No. It is easy, as Godel pointed out, to avoid what are essentially semantic paradoxes. Type theories can be as arbitrary as fuck. Intensional paradoxes, in the context of 'Absolute Proofs', are interesting.  Something similar can be said about 'natural proofs'. 

Nevertheless, in principle, someone can have a mass of the most obnoxious neo-Nazi beliefs while still maintaining consistency, and indeed coherence: their beliefs are mutually supporting.

Only arbitrarily. The problem for mathematics is that only a 'divine axiom' gets you an assurance of consistency in the sort of contexts which are philosophically interesting- i.e. those involving open questions.  

In effect, difficulties about consistency are only a delaying tactic. The internalist must eventually face the question: what to say about the consistent neoNazi?

Gentzen was an actual Nazi. Consistency in a Gentzen calculus does not alter the arbitrary nature of conditional tautologies.  

Suppose that it seems to the consistent neo-Nazi that he ought to kill such people, with reference to some totally innocent members of one of the many groups neo-Nazis target, just because they belong to that group.

It was consistent for us to bomb the fuck out of Nazi Germany so as to kill actual Nazis. If morality were capturable as a Hilbert, as opposed to Gentzen calculus, then America would have acted inconsistently had Hitler not declared war first. He thought the nigger jazz loving Jew-nited States would be a pushover for his blonde storm-troopers. He was wrong. 

Moreover, that intellectual seeming perfectly coheres with all his other seemings and beliefs, thanks to the harmonizing effects of his unconscious biases. As a result, he goes ahead and forms the belief that he ought to kill such people. By internalist standards, the neo-Nazi is justified in believing that he ought to kill such people.

Not if the neo-Nazi has no desire to be killed by those he is trying to kill.  

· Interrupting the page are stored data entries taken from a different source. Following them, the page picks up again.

(** * Orca: AIS ingest pipeline and viewport query service

    A shallow embedding of [backend/ingest_service.py] and
    [backend/api_service.py], and the properties of the ingestion pipeline
    (decoder, batch accumulator, sink writer, reconnect backoff) and of the
    viewport query that are stated about them.

    Conventions of the embedding:
    - Python integers are [Z]; Python floats are [pyfloat], a finite float
      being represented by its exact rational value (every comparison the
      code makes is against an integer constant, which Python evaluates
      exactly);
    - a [datetime] is its instant on the UTC time line, in microseconds,
      and whether it carries a time zone: Python refuses to order an
      offset-naive and an offset-aware one;
    - a Python exception is the [Raise] case of [res]; [try]/[except] is a
      match on it;
    - reads of the clocks, the outcome of [queue.get] and the faults of the
      database are inputs of the step functions. *)

From Stdlib Require Import ZArith QArith Qminmax Bool List String Ascii Lia.
From Stdlib Require Import Permutation Sorted.
Import ListNotations.

Local Open Scope Z_scope.
Local Set Warnings "-register-all".

(* ------------------------------------------------------------------ *)
(** ** Python values *)

Module Py.

(** Python [float]: finite values by their exact rational value, and the
    three non-finite ones ([json.loads] and [float()] both produce them). *)
Inductive pyfloat : Type :=
| Fin (q : Q)
| PosInf
| NegInf
| NaN.

(** [a <= b] on floats (IEEE: every comparison with NaN is false). *)
Definition fle (a b : pyfloat) : bool :=
  match a, b with
  | NaN, _ | _, NaN => false
  | NegInf, _ => true
  | _, PosInf => true
  | Fin p, Fin q => Qle_bool p q
  | _, _ => false
  end.

(** [a == b] on floats. *)
Definition feq (a b : pyfloat) : bool :=
  match a, b with
  | Fin p, Fin q => Qeq_bool p q
  | PosInf, PosInf => true
  | NegInf, NegInf => true
  | _, _ => false
  end.

(** [a < b] on floats. *)
Definition flt (a b : pyfloat) : bool := fle a b && negb (feq a b).

Definition of_Z (z : Z) : pyfloat := Fin (inject_Z z).

(** The value [json.loads] returns: [dict] as an association list in
    insertion order, [int] and [float] kept apart as Python does. *)
Inductive json : Type :=
| JNull
| JBool (b : bool)
| JInt (z : Z)
| JFloat (f : pyfloat)
| JStr (s : string)
| JArr (l : list json)
| JObj (kv : list (string * json)).

Inductive exn : Type :=
| AttributeError
| TypeError
| ValueError
| JSONDecodeError
| DatabaseError.

(** Outcome of a Python expression: a value or a raised exception. *)
Inductive res (A : Type) : Type :=
| Ok (a : A)
| Raise (e : exn).
Arguments Ok {A} a.
Arguments Raise {A} e.

Definition bind {A B : Type} (m : res A) (k : A -> res B) : res B :=
  match m with
  | Ok a => k a
  | Raise e => Raise e
  end.

(** A [datetime]: offset-aware when [tzinfo] is set, offset-naive
    otherwise. *)
Record datetime : Type := {
  aware : bool;
  instant : Z
}.

(** What [datetime.utcnow()] returns: the time of the clock, without a
    time zone. *)
Definition naive (t : Z) : datetime := {| aware := false; instant := t |}.

(** [a > b] on datetimes: [TypeError] ("can't compare offset-naive and
    offset-aware datetimes") when exactly one of them is aware. *)
Definition dt_gt (a b : datetime) : res bool :=
  if Bool.eqb (aware a) (aware b) then Ok (instant b <? instant a)
  else Raise TypeError.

Of course, the internalist will emphasize, it does not follow that the neo-Nazi in fact ought to kill such people, for justified beliefs may be false. The point is ‘merely’ that, by internalist standards, the neoNazi’s belief is justified, and so possesses the key normative status for belief.

Tim is saying that 'internalists' possess some criteria for discriminating 'normative status'. But, if this is arbitrary, it is consistent with anything at all whereas, if it isn't arbitrary, it is only accessible 'at the end of mathematical time'.  Tim then segues into an account of Amia Srinivasan's woke shite about how an Arab woman gets to call any White Male a Racist even if he is no such thing which I've debunked elsewhere.